MONNE.—Après un court amorçage, il fait tout seul 30 à 40 mouvements de répétition; mais ces mouvements s'arrêtent tout seuls; le sujet sans qu'on l'y ait aidé, est arrivé à supprimer les mouvements inconscients, et de nouveaux amorçages ne provoquent plus rien. Cet exemple, ajouté au précédent, nous montre que l'automatisme des mouvements est un phénomène fugitif, qui peut se supprimer brusquement.
Nous avons cherché à fixer davantage l'attention de Monne, en le priant de lire attentivement une page d'un livre de physique amusante; pendant cette lecture, le mouvement a été supprimé.

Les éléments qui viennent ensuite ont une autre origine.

(** A usable range of 256 MiB or more breaks the initialisation: its
    order is at least 16 and the block is put in a free list past the end of
    [free_list[16]]. *)
Theorem pmm_large_segment_overflows (entries : list memmap_entry) (base len : Z) :
  (base, len) ∈ usable_ranges entries -> 2 ^ 28 <= len < 2 ^ 64 ->
  (length entries <= max_segtab)%nat -> init entries = None.
Proof.
  intros Hin Hlen Hn. unfold initialise.
  assert (Hnone : forall segs, (length segs + length entries <= max_segtab)%nat ->
    init_loop entries segs = None); [|by rewrite Hnone].
  clear Hn. unfold usable_ranges in Hin. induction entries as [|e entries IH]; intros segs Hn; [by inversion Hin|].
  cbn [omap list_omap initialise_loop length] in *. destruct (usable e) as [[b l]|].
  - rewrite (proj2 (Nat.leb_gt _ _)) by lia.
    destruct (new_segment b l) as [seg|] eqn:Hseg; [|done]. cbn [mbind option_bind].
    apply elem_of_cons in Hin as [[= <- <-]|Hin].
    + exfalso. unfold new_segment in Hseg. cbv zeta in Hseg.
      pose proof (segment_order len ltac:(lia)) as Ho. cbv zeta in Ho.
      set (o := floor_order_loop 64 0 (Z.shiftr len 12)) in *.
      assert (Hge : (FREE_LISTS <= o)%nat).
      { destruct (Nat.le_gt_cases FREE_LISTS o) as [H|H]; [done|]. unfold FREE_LISTS in H.
        pose proof (blk_mono (o + 1) 16 ltac:(lia)) as Hm. change (blk 16) with (2 ^ 28) in Hm. lia. }
      unfold push_block in Hseg. cbn [free_list] in Hseg.
      by rewrite lookup_ge_None_2 in Hseg by (by rewrite length_replicate).
    + apply IH; [done|]. rewrite length_app. simpl. lia.
  - apply IH; [done | lia].
Qed.
End Init.

(** Two megabytes from the first, and a range of 20 KiB. *)
Definition example_map : list memmap_entry :=
  [MemmapEntry 0 2097152 0; MemmapEntry 3145728 65536 1; MemmapEntry 16777216 20480 0].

DELANS.—Cet élève présente un automatisme moteur plus développé et plus stable que celui de Monne. Après un court amorçage, le mouvement de répétition commence, très net et très énergique; il se continue indéfiniment; le sujet suit avec la main les battements du métronome, en montrant beaucoup de régularité. Nous le prions, au bout de quelque temps, de lire une page de physique amusante; il continue ses mouvements pendant la lecture, mais le mouvement devient moins régulier, il cesse d'être synchrone avec les battements du métronome.
SAGA.—Encore un bel exemple d'automatisme très net et très stable; les mouvements se produisent après un court amorçage, et se continuent soit que le sujet écoute le métronome, soit qu'il s'absorbe dans la lecture; au bout de quelque temps, nous arrêtons sa main. Nous demandons à Saga, s'il pense avoir aidé notre mouvement sur le balancier ou s'il pense avoir résisté au mouvement. Sa réponse nous est qu'il a aidé: nous le prions alors de recommencer en laissant complètement aller sa main; nous reprenons, et ses mouvements de répétition sont aussi nets que la première fois. C'est un sujet qui ne s'est pas contrôlé.
BIEN.—Après un amorçage de 10 mouvements, il fait spontanément 30 mouvements de suite; je l'arrête, je l'interroge, il reconnaît avoir un peu aidé mon mouvement; à la seconde reprise, comme il a été averti, les mouvements de répétition disparaissent presque complètement, on n'en compte plus que 2.
POU.—Après un amorçage extrêmement court, il exécute 50 mouvements de répétition: ce mouvement se prolonge pendant la lecture. Sur interrogation, il reconnaît qu'il a un peu aidé mon mouvement; à la reprise, son automatisme persiste. Curieux de savoir s'il arriverait à se reprendre, je l'avertis de nouveau qu'il doit avoir soin de ne pas m'aider; alors à la seconde reprise, son automatisme cesse.
MARTIN.—L'automatisme apparaît tout au début, mais il diminue rapidement; il commence par diminuer d'intensité; le mouvement devient plus léger, plus incomplet, et il cesse; pendant la lecture, on arrive encore à l'amorcer, mais il dure peu. Plus l'expérience se prolonge, plus l'automatisme diminue; c'est comme si le sujet reprenait de lui-même le contrôle de ses mouvements.
MIEN.—Exemple analogue. Les premiers mouvements de répétition apparaissent très rapidement, et sont très vigoureux; puis ils disparaissent d'eux-mêmes; on ne peut pas, en l'amorçant, lui faire produire plus de 4 à 6 mouvements; la lecture ne change pas les résultats.
OBRE.—Automatisme très brillant, qui se manifeste après un court apprentissage, et persiste indéfiniment, pendant l'audition du métronome et pendant la lecture; interrogé, le sujet ne se rend compte de rien, il croit même m'avoir un peu résisté.
MÉRI.—Excellent automate; apprentissage rapide; malgré les avertissements, ne peut pas se reprendre.